Exercise materials START

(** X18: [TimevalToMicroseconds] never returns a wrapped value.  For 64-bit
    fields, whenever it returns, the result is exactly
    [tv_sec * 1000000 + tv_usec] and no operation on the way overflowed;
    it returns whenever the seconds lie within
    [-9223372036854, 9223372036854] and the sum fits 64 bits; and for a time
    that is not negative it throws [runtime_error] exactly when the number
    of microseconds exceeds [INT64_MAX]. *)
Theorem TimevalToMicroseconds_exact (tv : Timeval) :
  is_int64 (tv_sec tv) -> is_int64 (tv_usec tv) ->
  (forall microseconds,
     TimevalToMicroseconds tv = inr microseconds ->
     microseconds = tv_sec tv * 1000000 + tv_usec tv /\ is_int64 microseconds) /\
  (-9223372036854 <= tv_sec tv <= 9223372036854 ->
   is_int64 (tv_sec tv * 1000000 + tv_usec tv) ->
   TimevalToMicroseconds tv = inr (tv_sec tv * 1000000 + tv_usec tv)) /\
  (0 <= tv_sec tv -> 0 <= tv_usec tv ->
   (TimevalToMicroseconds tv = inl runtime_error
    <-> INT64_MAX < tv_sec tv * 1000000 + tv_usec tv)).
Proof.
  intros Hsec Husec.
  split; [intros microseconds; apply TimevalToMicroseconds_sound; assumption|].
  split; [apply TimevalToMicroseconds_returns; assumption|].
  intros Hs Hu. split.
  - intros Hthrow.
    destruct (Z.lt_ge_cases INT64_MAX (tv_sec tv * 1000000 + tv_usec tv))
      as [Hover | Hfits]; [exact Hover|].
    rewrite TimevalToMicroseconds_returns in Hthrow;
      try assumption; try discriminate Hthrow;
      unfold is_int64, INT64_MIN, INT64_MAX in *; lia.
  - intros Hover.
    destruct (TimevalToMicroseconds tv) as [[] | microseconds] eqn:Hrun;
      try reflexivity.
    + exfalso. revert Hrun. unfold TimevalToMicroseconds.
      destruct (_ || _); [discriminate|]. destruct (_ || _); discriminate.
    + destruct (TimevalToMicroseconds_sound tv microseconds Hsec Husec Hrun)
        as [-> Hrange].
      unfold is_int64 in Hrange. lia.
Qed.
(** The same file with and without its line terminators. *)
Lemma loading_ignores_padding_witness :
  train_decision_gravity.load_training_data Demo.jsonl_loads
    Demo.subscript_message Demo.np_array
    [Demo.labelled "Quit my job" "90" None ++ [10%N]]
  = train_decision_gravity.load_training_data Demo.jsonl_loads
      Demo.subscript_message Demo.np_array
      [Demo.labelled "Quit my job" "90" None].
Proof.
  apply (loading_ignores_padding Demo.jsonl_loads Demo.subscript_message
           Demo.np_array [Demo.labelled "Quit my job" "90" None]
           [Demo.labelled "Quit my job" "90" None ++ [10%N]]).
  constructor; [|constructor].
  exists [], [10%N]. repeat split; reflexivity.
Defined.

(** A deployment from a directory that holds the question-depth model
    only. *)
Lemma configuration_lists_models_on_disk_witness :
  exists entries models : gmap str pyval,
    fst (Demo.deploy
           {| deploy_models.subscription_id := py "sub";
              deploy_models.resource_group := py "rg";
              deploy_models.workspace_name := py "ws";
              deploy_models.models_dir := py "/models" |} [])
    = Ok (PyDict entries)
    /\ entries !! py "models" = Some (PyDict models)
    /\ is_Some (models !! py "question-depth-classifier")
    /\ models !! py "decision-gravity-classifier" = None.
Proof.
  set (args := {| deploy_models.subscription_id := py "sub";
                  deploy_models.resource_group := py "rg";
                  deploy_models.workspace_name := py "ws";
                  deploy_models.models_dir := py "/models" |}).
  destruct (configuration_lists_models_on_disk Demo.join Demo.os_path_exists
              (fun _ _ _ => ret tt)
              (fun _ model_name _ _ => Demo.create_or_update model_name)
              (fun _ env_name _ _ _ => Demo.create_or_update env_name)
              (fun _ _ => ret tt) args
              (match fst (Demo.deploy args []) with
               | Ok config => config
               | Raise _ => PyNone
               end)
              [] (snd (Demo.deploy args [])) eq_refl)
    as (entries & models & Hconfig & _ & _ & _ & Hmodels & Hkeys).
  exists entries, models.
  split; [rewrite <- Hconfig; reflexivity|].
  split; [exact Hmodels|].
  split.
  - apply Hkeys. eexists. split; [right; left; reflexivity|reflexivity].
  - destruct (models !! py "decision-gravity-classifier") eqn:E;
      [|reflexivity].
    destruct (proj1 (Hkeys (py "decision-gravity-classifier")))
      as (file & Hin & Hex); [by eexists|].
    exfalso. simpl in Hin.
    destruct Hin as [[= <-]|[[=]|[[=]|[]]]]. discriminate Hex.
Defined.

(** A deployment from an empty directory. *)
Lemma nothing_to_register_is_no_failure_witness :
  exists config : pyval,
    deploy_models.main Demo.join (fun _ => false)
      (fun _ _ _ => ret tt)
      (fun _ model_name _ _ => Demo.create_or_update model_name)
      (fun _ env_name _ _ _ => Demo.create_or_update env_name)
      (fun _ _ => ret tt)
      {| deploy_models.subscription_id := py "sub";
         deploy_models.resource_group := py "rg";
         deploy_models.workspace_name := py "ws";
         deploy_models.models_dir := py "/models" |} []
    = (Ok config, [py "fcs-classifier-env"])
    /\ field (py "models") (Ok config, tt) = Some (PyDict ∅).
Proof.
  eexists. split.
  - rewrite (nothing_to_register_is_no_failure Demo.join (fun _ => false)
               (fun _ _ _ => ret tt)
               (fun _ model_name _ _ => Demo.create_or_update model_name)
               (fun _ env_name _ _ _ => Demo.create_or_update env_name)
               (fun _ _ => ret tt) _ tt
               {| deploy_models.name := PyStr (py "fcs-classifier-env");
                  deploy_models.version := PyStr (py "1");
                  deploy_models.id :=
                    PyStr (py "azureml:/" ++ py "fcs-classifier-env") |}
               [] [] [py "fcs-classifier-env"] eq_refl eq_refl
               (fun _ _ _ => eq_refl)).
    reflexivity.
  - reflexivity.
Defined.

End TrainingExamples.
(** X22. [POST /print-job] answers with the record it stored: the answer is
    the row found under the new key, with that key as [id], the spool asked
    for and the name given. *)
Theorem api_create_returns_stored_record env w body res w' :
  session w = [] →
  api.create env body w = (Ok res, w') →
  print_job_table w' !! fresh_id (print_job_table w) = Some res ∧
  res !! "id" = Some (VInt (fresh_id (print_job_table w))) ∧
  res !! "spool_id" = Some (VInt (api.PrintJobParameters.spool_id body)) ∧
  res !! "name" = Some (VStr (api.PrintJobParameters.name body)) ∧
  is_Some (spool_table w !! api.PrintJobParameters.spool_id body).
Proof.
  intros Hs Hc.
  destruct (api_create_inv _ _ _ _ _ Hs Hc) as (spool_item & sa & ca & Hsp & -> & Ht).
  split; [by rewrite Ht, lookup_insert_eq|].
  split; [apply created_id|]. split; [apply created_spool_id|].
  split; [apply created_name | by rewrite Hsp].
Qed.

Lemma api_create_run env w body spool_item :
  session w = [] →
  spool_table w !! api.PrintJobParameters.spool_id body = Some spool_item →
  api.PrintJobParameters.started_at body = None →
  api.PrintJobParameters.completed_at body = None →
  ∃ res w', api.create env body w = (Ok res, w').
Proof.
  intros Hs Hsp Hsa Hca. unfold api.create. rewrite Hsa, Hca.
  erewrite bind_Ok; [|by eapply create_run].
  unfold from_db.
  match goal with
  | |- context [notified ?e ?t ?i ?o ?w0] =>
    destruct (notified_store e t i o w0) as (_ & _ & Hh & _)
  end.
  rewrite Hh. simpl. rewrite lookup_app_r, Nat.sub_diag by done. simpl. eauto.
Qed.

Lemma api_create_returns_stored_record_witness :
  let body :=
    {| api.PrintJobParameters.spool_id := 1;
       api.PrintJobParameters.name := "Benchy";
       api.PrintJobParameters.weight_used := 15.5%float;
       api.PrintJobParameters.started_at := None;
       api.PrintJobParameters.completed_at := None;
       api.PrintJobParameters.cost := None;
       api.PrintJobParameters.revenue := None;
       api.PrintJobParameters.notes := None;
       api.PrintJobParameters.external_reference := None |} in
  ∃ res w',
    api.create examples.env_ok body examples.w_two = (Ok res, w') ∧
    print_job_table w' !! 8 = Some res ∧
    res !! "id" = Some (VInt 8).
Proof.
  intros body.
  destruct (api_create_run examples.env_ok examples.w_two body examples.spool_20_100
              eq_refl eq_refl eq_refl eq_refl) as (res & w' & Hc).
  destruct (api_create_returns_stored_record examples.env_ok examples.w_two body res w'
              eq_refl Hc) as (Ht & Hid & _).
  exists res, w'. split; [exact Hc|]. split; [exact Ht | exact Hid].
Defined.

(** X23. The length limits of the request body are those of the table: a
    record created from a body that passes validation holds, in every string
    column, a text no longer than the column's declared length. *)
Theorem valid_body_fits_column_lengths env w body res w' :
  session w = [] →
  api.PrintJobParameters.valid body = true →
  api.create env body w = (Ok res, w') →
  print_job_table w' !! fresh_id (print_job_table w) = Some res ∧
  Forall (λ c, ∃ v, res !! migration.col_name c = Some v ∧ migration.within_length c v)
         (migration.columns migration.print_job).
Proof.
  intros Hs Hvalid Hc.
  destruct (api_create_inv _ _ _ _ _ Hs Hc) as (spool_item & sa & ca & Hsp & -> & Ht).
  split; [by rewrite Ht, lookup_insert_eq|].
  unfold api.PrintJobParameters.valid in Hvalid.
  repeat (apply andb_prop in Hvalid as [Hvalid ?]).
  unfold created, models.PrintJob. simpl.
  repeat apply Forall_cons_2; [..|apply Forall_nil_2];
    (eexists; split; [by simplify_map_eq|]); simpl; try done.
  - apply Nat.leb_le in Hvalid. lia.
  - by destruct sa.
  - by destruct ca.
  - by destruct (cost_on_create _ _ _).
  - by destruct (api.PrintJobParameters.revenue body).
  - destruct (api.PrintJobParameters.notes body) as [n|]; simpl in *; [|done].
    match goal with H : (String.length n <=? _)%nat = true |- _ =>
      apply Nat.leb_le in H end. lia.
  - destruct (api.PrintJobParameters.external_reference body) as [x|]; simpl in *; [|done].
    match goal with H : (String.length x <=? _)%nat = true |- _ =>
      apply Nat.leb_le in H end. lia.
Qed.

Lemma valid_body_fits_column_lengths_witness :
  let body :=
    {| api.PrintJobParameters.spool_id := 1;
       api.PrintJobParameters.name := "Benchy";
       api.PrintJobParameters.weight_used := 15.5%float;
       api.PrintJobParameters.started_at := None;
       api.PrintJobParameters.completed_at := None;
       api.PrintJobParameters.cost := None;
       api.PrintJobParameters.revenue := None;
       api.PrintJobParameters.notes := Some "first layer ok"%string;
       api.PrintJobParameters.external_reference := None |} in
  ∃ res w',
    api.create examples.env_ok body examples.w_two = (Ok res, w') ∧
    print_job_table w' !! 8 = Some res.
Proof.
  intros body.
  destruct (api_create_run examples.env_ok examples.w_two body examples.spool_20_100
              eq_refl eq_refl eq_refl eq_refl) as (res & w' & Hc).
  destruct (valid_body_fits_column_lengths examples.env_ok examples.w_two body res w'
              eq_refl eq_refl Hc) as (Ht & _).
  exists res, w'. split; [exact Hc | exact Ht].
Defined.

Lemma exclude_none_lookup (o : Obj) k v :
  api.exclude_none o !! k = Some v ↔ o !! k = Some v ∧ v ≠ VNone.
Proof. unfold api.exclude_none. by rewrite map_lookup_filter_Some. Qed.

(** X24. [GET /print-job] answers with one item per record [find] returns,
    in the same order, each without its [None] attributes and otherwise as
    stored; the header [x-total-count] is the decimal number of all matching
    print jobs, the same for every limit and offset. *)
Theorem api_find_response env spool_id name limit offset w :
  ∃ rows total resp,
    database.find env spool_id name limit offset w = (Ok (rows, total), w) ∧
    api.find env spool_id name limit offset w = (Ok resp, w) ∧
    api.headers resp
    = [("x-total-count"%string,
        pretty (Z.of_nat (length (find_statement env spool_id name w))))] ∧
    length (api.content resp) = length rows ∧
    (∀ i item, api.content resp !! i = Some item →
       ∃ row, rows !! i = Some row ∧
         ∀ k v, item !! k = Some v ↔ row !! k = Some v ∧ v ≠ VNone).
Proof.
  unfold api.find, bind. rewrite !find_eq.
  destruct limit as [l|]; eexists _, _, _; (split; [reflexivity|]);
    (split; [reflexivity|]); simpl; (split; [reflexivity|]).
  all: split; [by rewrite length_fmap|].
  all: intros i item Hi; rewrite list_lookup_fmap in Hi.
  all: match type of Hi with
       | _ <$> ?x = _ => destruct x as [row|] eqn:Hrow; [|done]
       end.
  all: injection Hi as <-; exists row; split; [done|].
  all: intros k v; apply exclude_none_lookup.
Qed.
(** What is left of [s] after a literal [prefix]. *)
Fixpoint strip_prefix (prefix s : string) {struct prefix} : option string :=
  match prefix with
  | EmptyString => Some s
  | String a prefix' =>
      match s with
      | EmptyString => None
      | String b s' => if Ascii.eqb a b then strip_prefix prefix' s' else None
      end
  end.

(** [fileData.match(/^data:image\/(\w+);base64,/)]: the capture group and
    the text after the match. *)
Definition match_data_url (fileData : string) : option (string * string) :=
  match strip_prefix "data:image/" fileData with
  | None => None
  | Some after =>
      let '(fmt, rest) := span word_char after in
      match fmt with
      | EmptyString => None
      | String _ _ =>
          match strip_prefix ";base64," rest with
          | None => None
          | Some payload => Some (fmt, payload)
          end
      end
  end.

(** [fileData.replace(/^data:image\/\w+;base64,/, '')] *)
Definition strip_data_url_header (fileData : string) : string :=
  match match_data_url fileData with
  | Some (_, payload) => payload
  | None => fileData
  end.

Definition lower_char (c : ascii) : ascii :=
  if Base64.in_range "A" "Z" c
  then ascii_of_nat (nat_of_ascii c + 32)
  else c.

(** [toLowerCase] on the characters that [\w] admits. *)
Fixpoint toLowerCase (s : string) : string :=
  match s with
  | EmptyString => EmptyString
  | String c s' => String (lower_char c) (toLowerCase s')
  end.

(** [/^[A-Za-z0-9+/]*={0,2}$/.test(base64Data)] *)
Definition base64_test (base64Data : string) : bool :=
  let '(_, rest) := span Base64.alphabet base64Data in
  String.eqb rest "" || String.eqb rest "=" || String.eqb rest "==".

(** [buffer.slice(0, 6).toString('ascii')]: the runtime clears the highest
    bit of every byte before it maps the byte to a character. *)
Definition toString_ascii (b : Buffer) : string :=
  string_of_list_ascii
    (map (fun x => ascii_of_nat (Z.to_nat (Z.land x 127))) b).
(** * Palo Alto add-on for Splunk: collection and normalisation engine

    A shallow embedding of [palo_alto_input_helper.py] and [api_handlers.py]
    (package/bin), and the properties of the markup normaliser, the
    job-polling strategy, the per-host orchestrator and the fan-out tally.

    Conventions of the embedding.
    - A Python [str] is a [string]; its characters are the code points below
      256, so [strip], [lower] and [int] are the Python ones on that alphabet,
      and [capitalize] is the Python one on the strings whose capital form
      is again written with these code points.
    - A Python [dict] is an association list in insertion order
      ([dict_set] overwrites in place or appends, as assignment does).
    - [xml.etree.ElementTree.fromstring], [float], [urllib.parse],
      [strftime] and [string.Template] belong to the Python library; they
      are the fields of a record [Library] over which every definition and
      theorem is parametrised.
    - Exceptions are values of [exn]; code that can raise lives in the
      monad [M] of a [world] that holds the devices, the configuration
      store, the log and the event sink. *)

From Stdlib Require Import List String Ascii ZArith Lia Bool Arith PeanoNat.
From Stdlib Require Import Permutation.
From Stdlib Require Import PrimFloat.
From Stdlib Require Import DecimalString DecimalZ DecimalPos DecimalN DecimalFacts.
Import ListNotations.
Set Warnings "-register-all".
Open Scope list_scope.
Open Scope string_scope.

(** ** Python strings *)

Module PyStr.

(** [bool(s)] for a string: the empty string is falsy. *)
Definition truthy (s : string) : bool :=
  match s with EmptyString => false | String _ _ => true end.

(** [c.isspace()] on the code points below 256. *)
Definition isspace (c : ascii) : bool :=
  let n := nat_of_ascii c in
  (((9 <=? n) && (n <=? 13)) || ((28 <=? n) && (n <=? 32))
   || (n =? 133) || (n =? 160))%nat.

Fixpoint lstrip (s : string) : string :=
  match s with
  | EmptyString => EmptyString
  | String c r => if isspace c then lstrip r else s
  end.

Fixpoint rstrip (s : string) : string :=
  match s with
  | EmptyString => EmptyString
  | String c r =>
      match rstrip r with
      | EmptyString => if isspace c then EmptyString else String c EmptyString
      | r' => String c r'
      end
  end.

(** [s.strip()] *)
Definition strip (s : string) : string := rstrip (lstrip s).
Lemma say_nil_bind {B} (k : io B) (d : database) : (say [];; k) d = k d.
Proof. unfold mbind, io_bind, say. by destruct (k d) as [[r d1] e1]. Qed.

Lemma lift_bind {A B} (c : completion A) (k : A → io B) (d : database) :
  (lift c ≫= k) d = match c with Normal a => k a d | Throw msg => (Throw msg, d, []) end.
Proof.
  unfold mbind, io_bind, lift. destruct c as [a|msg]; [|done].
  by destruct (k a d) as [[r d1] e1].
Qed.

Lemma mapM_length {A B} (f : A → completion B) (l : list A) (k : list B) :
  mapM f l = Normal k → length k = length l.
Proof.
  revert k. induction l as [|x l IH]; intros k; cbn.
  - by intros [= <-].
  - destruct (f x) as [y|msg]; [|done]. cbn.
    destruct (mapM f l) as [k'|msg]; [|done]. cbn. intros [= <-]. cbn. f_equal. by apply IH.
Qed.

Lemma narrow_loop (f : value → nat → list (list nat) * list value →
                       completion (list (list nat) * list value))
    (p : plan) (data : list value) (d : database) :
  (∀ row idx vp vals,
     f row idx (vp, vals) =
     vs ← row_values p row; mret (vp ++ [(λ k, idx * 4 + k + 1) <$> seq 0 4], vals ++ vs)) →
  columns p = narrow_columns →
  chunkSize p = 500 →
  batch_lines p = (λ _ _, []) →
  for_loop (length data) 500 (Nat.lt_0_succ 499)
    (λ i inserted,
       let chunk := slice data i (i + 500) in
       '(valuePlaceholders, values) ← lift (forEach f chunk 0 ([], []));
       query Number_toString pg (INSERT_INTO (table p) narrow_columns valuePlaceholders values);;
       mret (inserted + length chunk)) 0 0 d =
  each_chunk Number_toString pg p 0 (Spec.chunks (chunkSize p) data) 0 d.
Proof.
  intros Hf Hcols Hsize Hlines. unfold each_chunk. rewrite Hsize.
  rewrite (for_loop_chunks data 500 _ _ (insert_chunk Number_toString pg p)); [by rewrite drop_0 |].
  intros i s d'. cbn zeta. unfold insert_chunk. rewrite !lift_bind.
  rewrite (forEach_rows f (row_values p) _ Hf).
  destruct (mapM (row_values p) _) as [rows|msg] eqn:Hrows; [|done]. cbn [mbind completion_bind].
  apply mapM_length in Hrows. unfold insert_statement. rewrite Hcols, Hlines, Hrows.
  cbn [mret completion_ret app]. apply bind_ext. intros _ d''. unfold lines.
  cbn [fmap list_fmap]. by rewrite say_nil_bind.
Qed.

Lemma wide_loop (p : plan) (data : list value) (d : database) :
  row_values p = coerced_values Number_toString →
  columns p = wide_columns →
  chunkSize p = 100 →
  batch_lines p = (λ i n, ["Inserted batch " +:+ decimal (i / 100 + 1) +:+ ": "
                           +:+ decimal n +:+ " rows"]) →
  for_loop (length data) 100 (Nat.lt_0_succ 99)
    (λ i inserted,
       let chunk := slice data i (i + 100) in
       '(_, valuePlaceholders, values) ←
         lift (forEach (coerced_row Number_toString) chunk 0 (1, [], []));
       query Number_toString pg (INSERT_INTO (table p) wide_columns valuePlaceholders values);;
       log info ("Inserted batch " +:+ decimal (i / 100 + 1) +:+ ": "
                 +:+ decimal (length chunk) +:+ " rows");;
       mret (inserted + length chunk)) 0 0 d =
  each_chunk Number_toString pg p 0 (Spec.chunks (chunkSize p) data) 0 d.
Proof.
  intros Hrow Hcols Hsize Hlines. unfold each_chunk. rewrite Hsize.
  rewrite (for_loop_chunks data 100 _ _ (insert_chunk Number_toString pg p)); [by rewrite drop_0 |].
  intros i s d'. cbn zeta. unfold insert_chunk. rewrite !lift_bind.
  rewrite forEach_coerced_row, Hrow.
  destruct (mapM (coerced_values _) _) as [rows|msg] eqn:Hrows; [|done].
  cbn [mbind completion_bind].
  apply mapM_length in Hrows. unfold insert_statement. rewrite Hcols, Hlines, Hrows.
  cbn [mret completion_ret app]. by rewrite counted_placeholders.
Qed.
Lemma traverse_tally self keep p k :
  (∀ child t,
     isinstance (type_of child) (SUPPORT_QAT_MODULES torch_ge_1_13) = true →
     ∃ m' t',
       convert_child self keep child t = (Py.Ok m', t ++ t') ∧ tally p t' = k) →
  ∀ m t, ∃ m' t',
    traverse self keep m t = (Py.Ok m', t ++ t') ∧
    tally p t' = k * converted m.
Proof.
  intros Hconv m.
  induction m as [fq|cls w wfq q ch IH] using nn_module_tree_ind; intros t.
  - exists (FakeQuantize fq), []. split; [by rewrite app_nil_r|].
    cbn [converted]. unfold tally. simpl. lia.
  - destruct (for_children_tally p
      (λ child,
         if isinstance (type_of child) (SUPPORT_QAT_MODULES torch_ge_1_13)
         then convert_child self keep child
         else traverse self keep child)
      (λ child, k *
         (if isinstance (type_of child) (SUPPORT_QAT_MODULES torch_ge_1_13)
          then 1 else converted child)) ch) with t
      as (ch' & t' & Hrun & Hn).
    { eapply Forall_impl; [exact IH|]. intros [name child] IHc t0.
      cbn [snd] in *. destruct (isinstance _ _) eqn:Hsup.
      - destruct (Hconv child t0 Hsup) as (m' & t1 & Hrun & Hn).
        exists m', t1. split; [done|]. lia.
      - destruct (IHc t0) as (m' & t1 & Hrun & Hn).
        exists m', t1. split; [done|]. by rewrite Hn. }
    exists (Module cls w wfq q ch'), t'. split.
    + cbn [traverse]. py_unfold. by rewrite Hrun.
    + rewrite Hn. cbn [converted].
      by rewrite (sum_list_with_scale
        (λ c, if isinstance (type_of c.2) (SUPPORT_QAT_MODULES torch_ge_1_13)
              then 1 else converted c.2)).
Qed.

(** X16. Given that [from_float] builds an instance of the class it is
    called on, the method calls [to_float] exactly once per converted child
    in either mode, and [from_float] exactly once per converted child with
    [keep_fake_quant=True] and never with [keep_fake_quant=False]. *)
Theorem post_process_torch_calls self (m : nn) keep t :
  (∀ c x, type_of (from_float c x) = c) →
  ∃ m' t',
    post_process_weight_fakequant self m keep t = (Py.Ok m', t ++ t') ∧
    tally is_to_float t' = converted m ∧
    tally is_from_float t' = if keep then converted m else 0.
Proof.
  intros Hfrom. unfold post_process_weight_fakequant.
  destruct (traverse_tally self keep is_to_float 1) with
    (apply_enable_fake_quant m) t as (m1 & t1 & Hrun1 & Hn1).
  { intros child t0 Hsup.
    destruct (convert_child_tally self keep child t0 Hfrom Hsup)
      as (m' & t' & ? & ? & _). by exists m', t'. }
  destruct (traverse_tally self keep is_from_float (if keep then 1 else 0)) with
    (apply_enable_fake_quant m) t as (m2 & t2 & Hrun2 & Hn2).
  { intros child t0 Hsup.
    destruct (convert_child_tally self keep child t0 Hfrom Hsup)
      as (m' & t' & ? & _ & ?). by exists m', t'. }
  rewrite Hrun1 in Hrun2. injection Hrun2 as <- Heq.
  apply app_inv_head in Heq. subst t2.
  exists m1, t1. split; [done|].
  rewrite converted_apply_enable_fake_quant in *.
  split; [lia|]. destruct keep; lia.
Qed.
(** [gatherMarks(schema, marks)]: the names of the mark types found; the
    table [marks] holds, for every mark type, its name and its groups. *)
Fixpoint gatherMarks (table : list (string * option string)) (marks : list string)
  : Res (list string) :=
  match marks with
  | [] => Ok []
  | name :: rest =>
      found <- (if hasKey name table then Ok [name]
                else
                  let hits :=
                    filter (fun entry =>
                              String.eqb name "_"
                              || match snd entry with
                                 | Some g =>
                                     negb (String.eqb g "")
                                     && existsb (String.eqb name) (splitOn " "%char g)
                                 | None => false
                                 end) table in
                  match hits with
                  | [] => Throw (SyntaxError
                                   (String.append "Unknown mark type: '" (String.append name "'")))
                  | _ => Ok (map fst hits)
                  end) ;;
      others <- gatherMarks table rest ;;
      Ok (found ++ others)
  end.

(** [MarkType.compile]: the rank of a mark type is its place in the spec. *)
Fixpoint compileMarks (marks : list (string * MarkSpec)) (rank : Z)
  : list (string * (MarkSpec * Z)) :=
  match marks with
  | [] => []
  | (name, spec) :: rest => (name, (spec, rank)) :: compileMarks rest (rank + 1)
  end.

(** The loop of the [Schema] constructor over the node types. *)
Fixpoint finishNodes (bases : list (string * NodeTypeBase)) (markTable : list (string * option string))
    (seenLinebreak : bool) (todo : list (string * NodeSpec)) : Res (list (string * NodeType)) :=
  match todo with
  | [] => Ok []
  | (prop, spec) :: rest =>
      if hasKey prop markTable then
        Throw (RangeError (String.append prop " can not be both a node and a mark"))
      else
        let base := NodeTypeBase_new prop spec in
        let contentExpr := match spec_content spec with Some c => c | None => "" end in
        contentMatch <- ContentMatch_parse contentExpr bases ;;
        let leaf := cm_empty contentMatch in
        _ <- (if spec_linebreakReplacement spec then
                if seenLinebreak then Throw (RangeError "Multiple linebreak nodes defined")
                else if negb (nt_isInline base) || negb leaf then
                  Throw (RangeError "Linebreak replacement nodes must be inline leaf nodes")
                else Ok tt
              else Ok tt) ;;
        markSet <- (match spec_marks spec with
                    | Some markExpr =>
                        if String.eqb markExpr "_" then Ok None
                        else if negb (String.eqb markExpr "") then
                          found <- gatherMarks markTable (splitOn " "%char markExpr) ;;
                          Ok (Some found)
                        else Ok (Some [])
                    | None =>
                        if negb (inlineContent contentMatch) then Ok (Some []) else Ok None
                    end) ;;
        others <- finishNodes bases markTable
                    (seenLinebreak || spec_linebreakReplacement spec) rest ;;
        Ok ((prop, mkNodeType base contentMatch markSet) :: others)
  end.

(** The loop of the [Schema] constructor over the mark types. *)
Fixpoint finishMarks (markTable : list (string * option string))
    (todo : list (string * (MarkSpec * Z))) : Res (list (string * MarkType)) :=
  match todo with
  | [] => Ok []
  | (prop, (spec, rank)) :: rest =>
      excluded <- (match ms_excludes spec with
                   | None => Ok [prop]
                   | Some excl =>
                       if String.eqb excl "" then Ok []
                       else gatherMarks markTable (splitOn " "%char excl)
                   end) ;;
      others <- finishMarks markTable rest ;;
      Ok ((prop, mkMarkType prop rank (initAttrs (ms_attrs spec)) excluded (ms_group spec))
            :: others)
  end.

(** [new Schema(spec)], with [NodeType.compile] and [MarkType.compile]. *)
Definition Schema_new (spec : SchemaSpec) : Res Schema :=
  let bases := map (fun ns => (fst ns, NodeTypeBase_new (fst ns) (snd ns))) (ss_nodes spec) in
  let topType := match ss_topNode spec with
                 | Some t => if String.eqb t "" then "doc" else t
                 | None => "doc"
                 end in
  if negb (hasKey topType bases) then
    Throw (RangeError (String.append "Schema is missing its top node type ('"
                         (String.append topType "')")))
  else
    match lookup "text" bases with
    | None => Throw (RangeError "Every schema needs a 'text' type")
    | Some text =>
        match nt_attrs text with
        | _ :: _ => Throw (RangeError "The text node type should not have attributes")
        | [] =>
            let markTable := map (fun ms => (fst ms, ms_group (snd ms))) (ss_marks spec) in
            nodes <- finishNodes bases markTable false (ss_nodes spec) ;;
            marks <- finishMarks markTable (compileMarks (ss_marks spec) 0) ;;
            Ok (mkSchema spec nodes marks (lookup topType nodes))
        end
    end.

Exercise materials END

_Required action_. Start with the first line of the data and print every line exactly. The line containing "that is not" is the last one to include.

_The completed task_.
(** X18: [TimevalToMicroseconds] never returns a wrapped value.  For 64-bit
    fields, whenever it returns, the result is exactly
    [tv_sec * 1000000 + tv_usec] and no operation on the way overflowed;
    it returns whenever the seconds lie within
    [-9223372036854, 9223372036854] and the sum fits 64 bits; and for a time
    that is not negative it throws [runtime_error] exactly when the number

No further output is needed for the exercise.